German prosecutors are not pressing charges against a Czech millionaire who posted a video of himself driving a high-powered sportscar along a German highway at speeds of at least 414 kph. Authorities concluded that Radim Passer had not broken the law or endangered anyone when he pushed his Bugatti Chiron to extreme speeds on a stretch of autobahn between Berlin and Hannover. Passer explained that he had conducted the stunt with strict safety measures along a 10-km straight section with three lanes and “visibility along the whole stretch.” More than two-thirds of Germany’s highway network has no speed limit, a feature that attracts foreign drivers who want to drive at breakneck speeds not permitted in their own countries.

COVID CANDLES GO UP IN SMOKE

Inside Greece’s Orthodox churches, candles are a symbol of faith and simplicity, slender and traditionally made of beeswax, and placed in large candleholders filled with sand.
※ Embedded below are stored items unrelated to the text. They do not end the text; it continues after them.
(** * interactive-map: the logic of [script.js], embedded and verified

    [script.js] is one [DOMContentLoaded] handler.  It loads a list of
    location records, creates one Leaflet marker per record, mirrors the
    filtered records into a layer group and a sidebar list, and drives a
    "locate me" button.

    The embedding keeps the program's own shape:
    - a text is the [string] of its UTF-8 bytes.  Concatenation, [===]
      and [includes] are the same on these bytes as on the host's code
      units, and so is [trim], which is defined here with the whole white
      space of the language.  [toLowerCase] and the order used by [sort]
      are left to the host: they are parameters, and what is proved holds
      for every such function;
    - numbers are binary64 floats, as in JavaScript; the program never
      computes with a coordinate, it only hands it to Leaflet or prints it;
    - the DOM and the Leaflet map are one explicit [State] record that the
      handlers transform; [forEach] loops are folds over that state;
    - calls into Leaflet are recorded as data (which view was requested,
      which layers a group holds), never interpreted;
    - time is a clock in milliseconds kept in the state; a timer runs when
      the clock reaches its due time.

    The options of the category menu are computed beside the state, as
    a function of the loaded records.

    Left out, because nothing below depends on them: the year in the
    footer, the tile layer, the bounce of a clicked marker, the keyboard
    shortcut and the injected style sheet. *)

From Stdlib Require Import String Ascii List Bool NArith ZArith Lia.
From Stdlib Require Import Sorting.Sorted Sorting.Permutation.
From Stdlib Require Import Floats.PrimFloat.
Import ListNotations.

Set Warnings "-inexact-float".
Local Open Scope string_scope.
Local Open Scope list_scope.

(** ** Host string functions *)

Module Js.

(** The double quote character, code 34. *)
Definition dq : ascii := "034"%char.

(** A one-character string holding the double quote. *)
Definition q : string := String dq EmptyString.

(** The bytes of a string. *)
Fixpoint chars (s : string) : list ascii :=
  match s with
  | EmptyString => []
  | String c r => c :: chars r
  end.

(** The string made of the bytes [l]. *)
Fixpoint of_chars (l : list ascii) : string :=
  match l with
  | [] => EmptyString
  | c :: r => String c (of_chars r)
  end.

(** The code of a byte. *)
Definition code (a : ascii) : N := N_of_ascii a.

(** White space of one byte: TAB, LF, VT, FF, CR and SPACE. *)
Definition space1 (a : ascii) : bool :=
  ((9 <=? code a) && (code a <=? 13) || (code a =? 32))%N.

(** White space of two bytes: U+00A0, the bytes 194 160. *)
Definition space2 (a b : ascii) : bool :=
  ((code a =? 194) && (code b =? 160))%N.

(** White space of three bytes: U+1680 (225 154 128), U+2000 to U+200A
    (226 128 128 to 226 128 138), U+2028, U+2029 and U+202F (226 128 168,
    169 and 175), U+205F (226 129 159), U+3000 (227 128 128) and U+FEFF
    (239 187 191).  With the two above these are the white space and the
    line terminators that [trim] strips. *)
Definition space3 (a b c : ascii) : bool :=
  ((code a =? 225) && (code b =? 154) && (code c =? 128)
   || (code a =? 226) && (code b =? 128)
      && ((128 <=? code c) && (code c <=? 138)
          || (code c =? 168) || (code c =? 169) || (code c =? 175))
   || (code a =? 226) && (code b =? 129) && (code c =? 159)
   || (code a =? 227) && (code b =? 128) && (code c =? 128)
   || (code a =? 239) && (code b =? 187) && (code c =? 191))%N.

(** Dropping from the front of [l] every character that [p1], [p2] or [p3]
    recognises by its one, two or three bytes. *)
Fixpoint strip (p1 : ascii -> bool) (p2 : ascii -> ascii -> bool)
         (p3 : ascii -> ascii -> ascii -> bool) (l : list ascii)
  : list ascii :=
  match l with
  | [] => []
  | a :: r =>
      if p1 a then strip p1 p2 p3 r
      else
        match r with
        | [] => l
        | b :: r2 =>
            if p2 a b then strip p1 p2 p3 r2
            else
              match r2 with
              | [] => l
              | c :: r3 => if p3 a b c then strip p1 p2 p3 r3 else l
              end
        end
  end.

(** [String.prototype.trimStart]. *)
Definition trimStart (s : string) : string :=
  of_chars (strip space1 space2 space3 (chars s)).

(** [String.prototype.trimEnd]: the same from the other end, on the
    reversed bytes. *)
Definition trimEnd (s : string) : string :=
  of_chars
    (rev (strip space1 (fun a b => space2 b a) (fun a b c => space3 c b a)
                (rev (chars s)))).

(** [String.prototype.trim]. *)
Definition trim (s : string) : string := trimEnd (trimStart s).

(** [s.startsWith(p)]. *)
Fixpoint startsWith (s p : string) {struct p} : bool :=
  match p, s with
  | EmptyString, _ => true
  | String a p', String b s' => Ascii.eqb a b && startsWith s' p'
  | String _ _, EmptyString => false
  end.

(** [s.includes(needle)]: [needle] occurs at some position of [s]. *)
Fixpoint includes (s needle : string) : bool :=
  startsWith s needle ||
  match s with
  | EmptyString => false
  | String _ r => includes r needle
  end.

(** Truthiness of a string value: only the empty string is falsy. *)
Definition truthy (s : string) : bool :=
  match s with
  | EmptyString => false
  | String _ _ => true
  end.

(** [toLowerCase] on one byte of ASCII text. *)
Definition lower_char (c : ascii) : ascii :=
  if ((65 <=? code c) && (code c <=? 90))%N
  then ascii_of_N (code c + 32) else c.

(** [String.prototype.toLowerCase] as it is on ASCII text.  This is the
    host's function on the texts of the examples; nothing else below is
    about it. *)
Fixpoint toLowerCaseAscii (s : string) : string :=
  match s with
  | EmptyString => EmptyString
  | String c r => String (lower_char c) (toLowerCaseAscii r)
  end.

End Js.

Import Js.

(** ** Escaping (script.js, line 38) *)

(** The replacement table of [escapeHtml], applied to one character. *)
Definition escape_char (c : ascii) : string :=
  if Ascii.eqb c "&" then "&amp;"
  else if Ascii.eqb c "<" then "&lt;"
  else if Ascii.eqb c ">" then "&gt;"
  else if Ascii.eqb c dq then "&quot;"
  else if Ascii.eqb c "'" then "&#39;"
  else String c EmptyString.

(** [escapeHtml]: each of the five markup characters is replaced by its
    entity, every other character is kept. *)
Fixpoint escapeHtml (s : string) : string :=
  match s with
  | EmptyString => EmptyString
  | String c r => escape_char c ++ escapeHtml r
  end.

(** ** Data model *)

(** One entry of [data/locations.json]. *)
Record LocationRecord := {
  name : string;
  category : string;
  description : string;
  lat : float;
  lng : float;
  image : option string
}.

(** A coordinate pair [[lat, lng]] handed to Leaflet. *)
Record LatLng := { ll_lat : float; ll_lng : float }.

(** [`${loc.image}`]: an absent field prints as [undefined]. *)
Definition image_text (loc : LocationRecord) : string :=
  match image loc with
  | Some url => url
  | None => "undefined"
  end.

(** [loc.image ? ... : ...]: absent and empty are both falsy. *)
Definition image_truthy (loc : LocationRecord) : bool :=
  match image loc with
  | Some url => truthy url
  | None => false
  end.

(** ** Printing numbers

    [`${loc.lat}`] prints a number.  Number-to-string conversion belongs to
    the host; whatever the number, its text is made of the characters
    below only (digits, sign, point, exponent mark, and the letters of
    [Infinity] and [NaN]). *)

Inductive NumChar :=
| N0 | N1 | N2 | N3 | N4 | N5 | N6 | N7 | N8 | N9
| NDot | NMinus | NPlus | NExp
| NI | Nn | Nf | Ni | Nt | Ny | NN | Na.

Definition num_char (d : NumChar) : ascii :=
  match d with
  | N0 => "0" | N1 => "1" | N2 => "2" | N3 => "3" | N4 => "4"
  | N5 => "5" | N6 => "6" | N7 => "7" | N8 => "8" | N9 => "9"
  | NDot => "." | NMinus => "-" | NPlus => "+" | NExp => "e"
  | NI => "I" | Nn => "n" | Nf => "f" | Ni => "i" | Nt => "t" | Ny => "y"
  | NN => "N" | Na => "a"
  end%char.

Fixpoint num_text (ds : list NumChar) : string :=
  match ds with
  | [] => EmptyString
  | d :: r => String (num_char d) (num_text r)
  end.

(** ** The Leaflet objects the script creates *)

(** [L.marker([lat, lng], {title})] with the popup bound to it.  The
    identity of the object is its position in the [markers] array. *)
Record Marker := {
  marker_id : nat;
  marker_latlng : LatLng;
  marker_title : string;
  marker_popup : string
}.

(** An element [{loc, marker}] of the [markers] array. *)
Record MarkerEntry := { loc : LocationRecord; marker : Marker }.

(** [L.circleMarker([lat, lng], {radius, color, fillColor, fillOpacity})];
    [circle_id] is the identity of the object. *)
Record CircleMarker := {
  circle_id : nat;
  circle_latlng : LatLng;
  radius : Z;
  color : string;
  fillColor : string;
  fillOpacity : float
}.

(** [L.featureGroup(ms).getBounds()] and [bounds.pad(ratio)], recorded as
    requested. *)
Inductive Bounds :=
| Spanning (points : list LatLng)
| Pad (b : Bounds) (ratio : float).

(** What the map was last asked to show. *)
Inductive View :=
| SetView (center : LatLng) (zoom : Z) (animate : bool)
| FitBounds (b : Bounds).

(** ** The DOM elements the script touches *)

(** An [li] of the sidebar; [onclick] is the marker its click listener
    has captured. *)
Record ListItem := {
  className : string;
  innerHTML : string;
  onclick : Marker
}.

Record Button := { disabled : bool; textContent : string }.

(** A pending [setTimeout] of the locate handler: when [due] is reached
    the callback removes [target] and resets the button. *)
Record Timer := { due : Z; target : CircleMarker }.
Outside, buyers are looking for a wow-factor to go with Easter gifts: They are sold with dolls, watches, and karaoke microphones, or fashioned using dyes and molds in eye-catching designs that include beer bottles, smartphones, and action heroes. This year, high-selling designs included pandemic-themed candles that resembled COVID-19 test kits, vaccination syringes and even red-coloured representations of the ball-and-spike shaped virus itself.

“This year, the COVID-test candle (was) definitely our best seller,” says Giorgos Souliotis, who runs an online Easter candle store and a seasonal goods store in Athens’ blue collar Korydallos area, one of the city’s most popular outlets for novelty candles. “People like to make light of something that has affected us all so badly. Last year, the top seller was a vaccination syringe-candle,” he said. His store carries more than 100 designs, with candles that resemble ice cream cones, sticks of dynamite, wrenches and kebabs. He works with a team of graphic designers, artists and workshops, the more intricate candles taking up to eight hours to make and selling for up to €20 ($27).